Under the hood, materialize() maintains a labeled context — a dictionary mapping names to images with a cursor tracking the “current” image. Composition operations like overlay, hstack, vstack, and grid take label arguments and combine multiple images into one. The result goes back into the context, and the JSON contract never changes.

This wasn’t designed as a separate feature. It’s the same PipelineState -> PipelineState contract accommodating richer operation types. The closure property scales.

Inspectable Intermediates

Because stdout is always valid JSON, standard Unix tools work at any point in the pipeline:

chop load photo.jpg | chop resize 50% | tee step.json | chop pad 10 | chop save out.png

tee captures the intermediate state. jq can query it. diff can compare two pipeline states. wc -c tells you the recipe size. None of this required any design effort — it’s a consequence of the output being structured text rather than binary pixels.

Lazy Evaluation

Nothing in the pipe is an image. The JSON carries [name, args, kwargs] triples — a description of computation, not the computation itself. No pixels are loaded, no transforms applied, until a command explicitly materializes the pipeline.

Only two commands trigger materialization: save (to write a file) and info (to report dimensions and metadata). Everything else is pure recording.

This is SICP Chapter 3.5’s insight about streams: separate the description of a computation from its execution. A pipeline of ten operations doesn’t create ten intermediate images. It creates one JSON object with ten entries, then executes them all in a single pass at the end.

The materialize() method in pipeline.py walks the ops list, building a labeled image context as it goes — loading files, applying transforms, executing compositions — and returns the image at the cursor. It’s the only eager path in the system.

The Architecture

The codebase is small and sharply factored:

  • output.py (19 lines): One function. Writes pipeline state as JSON to stdout. No conditions, no flags. This is where the closure constraint lives — and it’s 19 lines because enforcing uniformity is trivial.

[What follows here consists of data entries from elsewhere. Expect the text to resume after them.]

(** * PDF Analysis Tool (app.py): a shallow embedding and its properties

    The script is a linear pipeline: upload -> [extract_text_from_pdf] ->
    [analyze_text_with_gemini] -> display.  Python objects are embedded as
    the inductive [value]; Python strings as lists of code points; the
    script's effects (HTTP calls, sleeps, Streamlit output, the PDF handle)
    as an explicit world threaded through a state-and-exception monad.

    The libraries the script calls (PyMuPDF, requests, the json module, the
    Unicode tables behind [str.lower]) are collaborators: they are gathered
    in the record [collaborators], and the script is parametric in it.

    Layout: the Python fragment; the script, function by function; a
    concrete set of collaborators for examples; the vocabulary of the
    properties; the properties, component by component. *)

From Stdlib Require Import ZArith NArith List Bool Lia String Ascii Floats.
From Stdlib Require Import Init.Byte DecimalString.
Import ListNotations.

Set Implicit Arguments.
Set Warnings "-register-all,-abstract-large-number".
Local Open Scope list_scope.

(* ------------------------------------------------------------------ *)
(** ** Python strings *)

(** A Python [str] is a sequence of Unicode code points. *)
Definition pystr := list N.

(** An ASCII literal of the source. *)
Definition py (s : string) : pystr := map N_of_ascii (list_ascii_of_string s).

Definition QUOTE : N := 34.   (* the double-quote character the prompt wraps the text in *)
Definition NEWLINE : N := 10. (* the line feed of the prompt *)

Definition pystr_eqb (a b : pystr) : bool :=
  if list_eq_dec N.eq_dec a b then true else false.

(** [str.isspace] on one character (the code points CPython's
    [_PyUnicode_IsWhitespace] accepts). *)
Definition is_space (c : N) : bool :=
  ((9 <=? c) && (c <=? 13) || (28 <=? c) && (c <=? 32)
   || (c =? 133) || (c =? 160) || (c =? 5760)
   || (8192 <=? c) && (c <=? 8202)
   || (c =? 8232) || (c =? 8233) || (c =? 8239) || (c =? 8287)
   || (c =? 12288))%N.

Fixpoint lstrip (s : pystr) : pystr :=
  match s with
  | c :: s' => if is_space c then lstrip s' else s
  | [] => []
  end.

Definition rstrip (s : pystr) : pystr := rev (lstrip (rev s)).

(** [s.strip()] *)
Definition strip (s : pystr) : pystr := rstrip (lstrip s).

Definition is_ascii (c : N) : bool := (c <? 128)%N.

Definition ascii_lower (c : N) : N :=
  if ((65 <=? c) && (c <=? 90))%N then (c + 32)%N else c.

Fixpoint is_prefix (p s : pystr) : bool :=
  match p, s with
  | [], _ => true
  | _ :: _, [] => false
  | a :: p', b :: s' => (a =? b)%N && is_prefix p' s'
  end.

(** [p in s] for two strings: substring search. *)
Fixpoint is_substring (p s : pystr) : bool :=
  is_prefix p s ||
  match s with
  | [] => false
  | _ :: s' => is_substring p s'
  end.

(* ------------------------------------------------------------------ *)
(** ** Python objects in the image of JSON *)

(** What [json.loads] can build and [json.dumps] can take: [None], [bool],
    [int], [float], [str], [list], and [dict] with string keys (an
    association list in insertion order; lookup takes the first binding). *)
Inductive value : Type :=
| VNone
| VBool (b : bool)
| VInt (z : Z)
| VFloat (f : float)
| VStr (s : pystr)
| VList (l : list value)
| VDict (d : list (pystr * value)).

Fixpoint dict_lookup (k : pystr) (d : list (pystr * value)) : option value :=
  match d with
  | [] => None
  | (k', v) :: d' => if pystr_eqb k k' then Some v else dict_lookup k d'
  end.

(** Python truth value, as [if x:] tests it. *)
Definition truthy (v : value) : bool :=
  match v with
  | VNone => false
  | VBool b => b
  | VInt z => negb (z =? 0)%Z
  | VFloat f => negb (PrimFloat.eqb f 0%float)
  | VStr s => match s with [] => false | _ => true end
  | VList l => match l with [] => false | _ => true end
  | VDict d => match d with [] => false | _ => true end
  end.

(** [x == "k"] for a string literal: only an equal [str] compares equal. *)
Definition eq_str (k : pystr) (v : value) : bool :=
  match v with
  | VStr s => pystr_eqb k s
  | _ => false
  end.

(* ------------------------------------------------------------------ *)
(** ** Exceptions *)

Inductive exn_class : Type :=
(* requests.exceptions.RequestException and its subclasses *)
| RequestException
| ReqConnectionError
| ReqTimeout
| ReqHTTPError
| ReqJSONDecodeError   (* also a subclass of json.JSONDecodeError *)
(* builtins and json *)
| KeyError
| IndexError
| JSONDecodeError
| TypeError
| AttributeError
(* any other subclass of Exception, e.g. PyMuPDF's FileDataError *)
| OtherException (name : pystr).

Record exn : Type := mkExn { exn_cls : exn_class; exn_msg : pystr }.

(** [isinstance(e, requests.exceptions.RequestException)] *)
Definition is_RequestException (e : exn) : bool :=
  match exn_cls e with
  | RequestException | ReqConnectionError | ReqTimeout
  | ReqHTTPError | ReqJSONDecodeError => true
  | _ => false
  end.

(** [isinstance(e, (KeyError, IndexError, json.JSONDecodeError))] *)
Definition is_shape_error (e : exn) : bool :=
  match exn_cls e with
  | KeyError | IndexError | JSONDecodeError | ReqJSONDecodeError => true
  | _ => false
  end.

Inductive outcome (A : Type) : Type :=
| Returned (a : A)
| Raised (e : exn).
Arguments Raised {A} e.

(** Evaluation of an expression stops at the first exception. *)
Definition and_then {A B} (o : outcome A) (k : A -> outcome B) : outcome B :=
  match o with
  | Returned a => k a
  | Raised e => Raised e
  end.

Notation "x <-? o ;; k" := (and_then o (fun x => k))
  (at level 61, o at next level, right associativity).

(* ------------------------------------------------------------------ *)
(** ** Subscripting, membership and attribute access *)

(** ["k" in v] *)
Definition contains_str (k : pystr) (v : value) : outcome bool :=
  match v with
  | VDict d => Returned (match dict_lookup k d with Some _ => true | None => false end)
  | VList l => Returned (existsb (eq_str k) l)
  | VStr s => Returned (is_substring k s)
  | _ => Raised (mkExn TypeError (py "argument is not iterable"))
  end.

(** [v[0]] *)
Definition getitem0 (v : value) : outcome value :=
  match v with
  | VList (x :: _) => Returned x
  | VList [] => Raised (mkExn IndexError (py "list index out of range"))
  | VStr (c :: _) => Returned (VStr [c])
  | VStr [] => Raised (mkExn IndexError (py "string index out of range"))
  | VDict _ => Raised (mkExn KeyError (py "0"))
  | _ => Raised (mkExn TypeError (py "object is not subscriptable"))
  end.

  • operations.py (696 lines): Pure Image -> Image functions. Sixteen single-image transforms (resize, crop, rotate, brightness, blur, etc.) and four multi-image compositions (hstack, vstack, overlay, grid). No I/O, no JSON, no state — just pixel manipulation.

  • pipeline.py (311 lines): The PipelineState dataclass. JSON serialization, deserialization, and materialize() — the single method that turns a recipe into pixels.

  • cli.py (645 lines): 27 commands, each roughly 10 lines. Read state, append one op, return state. The uniformity of the contract means every command handler has nearly identical structure.

The total is under 1,700 lines. The interesting thing is the ratio: 696 lines of image operations, 19 lines enforcing the design constraint. The constraint is cheap to implement and expensive to violate — which is exactly what you want from an architectural decision.


One design decision — every command reads JSON, writes JSON — and four capabilities emerge: non-terminal saves, reusable recipes, multi-image composition, and inspectable intermediates. Plus lazy evaluation for free, because the uniform representation turns out to be a recipe rather than a result.

SICP presents the closure property as something to notice about well-designed systems. But the deeper lesson is that closure is something to impose. Pick a type. Force everything through it. The constraint doesn’t limit what you can build — it generates capabilities you wouldn’t have thought to design.

The best design decisions are the ones you only have to make once.


This post is part of a series on SICP, exploring how the ideas from Structure and Interpretation of Computer Programs appear in modern programming practice.